DATA LISTING |
(* ===== verification/RustPages.v ===== *)
(** * Medium objects of the allocator for Rust's [Alloc]

    Models [PageSource] and [PageFrontend] of [src/elfmalloc/src/rust_alloc.rs]: a
    source of pages of one size that frontends of several size classes share, each
    with a cache of its own.  The memory source is [MmapSource], as in the module
    [global].  A [PageFrontend] is only cloned through [Lazy], which makes a new
    one: its pipe is its own. *)

From Stdlib Require Import ZArith Lia.
From stdpp Require Import base numbers list gmap option.
From S2P Require Import Prelude StdAlloc Backing MmapAlloc ElfSources Bag FaaQueue BagPipe ElfGeneral PageAlloc SlagAlloc Depot.

Open Scope Z_scope.

Record PageSource := mkSource { so_cutoff_bytes : Z; so_target_size : Z; so_pages : BagPipe; so_source : MmapSource }.

(** What the clones of a source share. *)
Record SourceState (K B : Type) := mkSourceState { ss_k : K; ss_pages : BagPipeState B }.
Arguments mkSourceState {K B} ss_k ss_pages.
Arguments ss_k {K B} s.
Arguments ss_pages {K B} s.

Record PageFrontend (B : Type) := mkFrontend { pf_parent : PageSource; pf_pages : BagPipe * BagPipeState B; pf_local_size : Z; pf_max_overhead : Z }.
Arguments mkFrontend {B} pf_parent pf_pages pf_local_size pf_max_overhead.
Arguments pf_parent {B} p.
Arguments pf_pages {B} p.
Arguments pf_local_size {B} p.
Arguments pf_max_overhead {B} p.

(** [PageSource]; [pf] bounds the tries of [pop_mut]. *)
Module Source.
Section ops.
  Context {K : Type} `{!Kernel K} {B : Type} `{BagLaws B Z}.
  Abbreviation St := (SourceState K B).

Definition set_pages (s : PageSource) (bp : BagPipe) : PageSource := mkSource (so_cutoff_bytes s) (so_target_size s) bp (so_source s).
Definition on_kernel {A} (op : M K A) : M St A := fun st => '(x, k) ← op (ss_k st); Ok (x, mkSourceState k (ss_pages st)).
Definition push (s : PageSource) (p : Z) : M St PageSource := fun st =>
  '(bp, ps) ← push_mut (push_fuel (ss_pages st)) p (so_pages s, ss_pages st); Ok (set_pages s bp, mkSourceState (ss_k st) ps).
Definition pop (pf : nat) (s : PageSource) : M St (option Z * PageSource) := fun st =>
  '(o, (bp, ps)) ← pop_mut pf (so_pages s, ss_pages st); Ok ((o, set_pages s bp), mkSourceState (ss_k st) ps).

Definition new (cutoff_bytes target_size pipe_size page_size : Z) : res (PageSource * BagPipeState B) :=
  m ← MSrc.new page_size;
  '(bp, ps) ← new_size pipe_size;
  Ok (mkSource cutoff_bytes target_size bp m, ps).

(** The derived [Clone]. *)
Definition clone_source (s : PageSource) : M St PageSource := fun st =>
  '(bp, ps) ← clone (ss_pages st); Ok (set_pages s bp, mkSourceState (ss_k st) ps).

Definition free (s : PageSource) (p old_size : Z) : M St PageSource := fun st =>
  (let page_size := ms_page_size (so_source s) in
   n ← lift (size_guess (ss_pages st));
   if iwrap (so_target_size s) <=? n then _ ← on_kernel (EMap.unmap p page_size); mret s
   else
     _ ← (if so_cutoff_bytes s <=? old_size then
            len ← lift (usub page_size (so_cutoff_bytes s)); on_kernel (EMap.uncommit (p + so_cutoff_bytes s) len)
          else mret tt);
     push s p) st.

(** [for i in 1..npages]. *)
Fixpoint push_all (s : PageSource) (pages : Z) (l : list Z) : M St PageSource :=
  match l with
  | [] => mret s
  | i :: l => offset ← lift (umul i (ms_page_size (so_source s))); s ← push s (pages + offset); push_all s pages l
  end.

Definition alloc (pf : nat) (s : PageSource) : M St (option Z * PageSource) :=
  '(o, s) ← pop pf s;
  match o with
  | Some p => mret (Some p, s)
  | None =>
      let npages := 4 in
      r ← on_kernel (MSrc.carve (so_source s) npages);
      match r with
      | Some pages => s ← push_all s pages (zrange 1 npages); mret (Some pages, s)
      | None => mret (None, s)
      end
  end.
End ops.
End Source.

(** [PageFrontend]. *)
Module PFront.
Section ops.
  Context {K : Type} `{!Kernel K} {B : Type} `{BagLaws B Z}.
  Abbreviation St := (SourceState K B).
  Abbreviation Front := (PageFrontend B).

Definition set_parent (f : Front) (s : PageSource) : Front := mkFrontend s (pf_pages f) (pf_local_size f) (pf_max_overhead f).
Definition set_pages (f : Front) (x : BagPipe * BagPipeState B) : Front := mkFrontend (pf_parent f) x (pf_local_size f) (pf_max_overhead f).

Definition new (size max_overhead pipe_size : Z) (parent : PageSource) : res Front :=
  _ ← rassert (size <=? ms_page_size (so_source parent));
  _ ← rassert (is_power_of_two size);
  x ← new_size pipe_size;
  Ok (mkFrontend parent x size max_overhead).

WHAT YOU ARE ASKED TO DO | Only the lines from the one with "rassert (is_power_of_two size);" through the final line above should be repeated, each exactly as written.

RESPONSE |
  _ ← rassert (is_power_of_two size);
  x ← new_size pipe_size;
  Ok (mkFrontend parent x size max_overhead).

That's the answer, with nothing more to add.